Engineering

Lecture to focus on dynamic adhesion and rupture forces

The second annual Department of Chemical Engineering Distinguished Lecture will focus on dynamic adhesion and rupture forces in materials, soft matter and biological systems

UNIVERSITY PARK, Pa. – Jacob Israelachvili, professor of chemical engineering, materials and biomolecular science and engineering at the University of California, Santa Barbara (UCSB), will serve as the featured speaker for the Department of Chemical Engineering’s second annual Distinguished Lecture at 4 p.m. on Wednesday, Oct. 26, in the Huck Life Sciences Building Berg Auditorium on the University Park campus.
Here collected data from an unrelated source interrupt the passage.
(** X17.  What a clone stores is read back.  On a densely numbered
    registry, after a successful clone at [now1], a [getTestInfoAndStatus]
    on the returned number at [now2] reports the descriptive parameters of
    the clone (or their defaults "Cloned Test", "001", "Cloned Specimen"
    and 1), the reception time [now1], and the status RUN while
    [now2 - now1] is below the duration, END from then on. *)
Theorem clone_then_info now1 now2 m1 m2 req1 req2 s :
  dense (list_of_tests s) →
  method req1 = "cloneAndStartTest" →
  is_error (fst (jsonrpc_handler now1 m1 req1 s)) = false →
  method req2 = "getTestInfoAndStatus" →
  p_api_key (params_of req2) = Some (API_KEY s) →
  p_device_id (params_of req2) = deviceId (config s) →
  p_test_number (params_of req2)
  = Some (Z.of_nat (length (list_of_tests s))) →
  fst (jsonrpc_handler now2 m2 req2 (snd (jsonrpc_handler now1 m1 req1 s)))
  = Result (id req2)
      (JObj [("status", JStr "OK");
             ("test_description",
              JStr (default "Cloned Test"
                      (p_test_description (params_of req1))));
             ("specimen_code",
              JStr (default "001" (p_specimen_code (params_of req1))));
             ("specimen_description",
              JStr (default "Cloned Specimen"
                      (p_specimen_description (params_of req1))));
             ("sample_reception_epoch_time", JInt now1);
             ("customer_id",
              JInt (default 1 (p_customer_id (params_of req1))));
             ("test_status_code",
              JStr (if decide (now2 - now1 >= test_duration_seconds (config s))
                    then "END" else "RUN"))]).
Proof.
  intros Hd Hm1 Hok Hm2 Hkey Hdev Hn.
  destruct (clone_succeeded _ _ _ _ Hm1 Hok) as [_ ->]. cbn [snd].
  rewrite dispatch_getTestInfoAndStatus by done.
  unfold getTestInfoAndStatus. rewrite decide_False by (by intros ?).
  rewrite Hn, !list_of_tests_save, duration_save.
  rewrite find_test_snoc by done.
  cbn [fst]. unfold auto_complete.
  rewrite decide_True by done. cbn [sample_reception_epoch_time new_test].
  by case_decide.
Qed.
The lecture is free and open to all students, faculty, staff, alumni and members of the University community.

Israelachvili’s lecture, “Dynamic (non-equilibrium, rate, time and history-dependent) Adhesion and Rupture Forces in Materials, Soft Matter and Biological Systems,” will focus on the increasing complexity of polymer and biological systems and the various categories of rate, time and history-dependent phenomena that have surfaced as a result — all of whose essential feature is their non-equilibrium nature. Israelachvili will explore these topics, focusing on data collected in recent experimental studies of interactions in viscoelastic, soft material, colloidal and biological systems that involve complex deformations, slow structural rearrangements and various relaxation processes occurring at different time scales.

For the past three decades, Israelachvili has served as a faculty member at the UCSB, where he holds joint appointments in the Departments of Chemical Engineering, Materials and Biomolecular Science and Engineering. He served as the associate director of the Materials Research Laboratory at UCSB from 1993 until 2003. His many awards include the American Institute of Chemical Engineers (AIChE) Alpha Chi Sigma Award; the Adhesion Society Award for Excellence in Adhesion Science; the American Chemical Society National Award in Colloid and Surface Chemistry; and the Materials Research Society Medal.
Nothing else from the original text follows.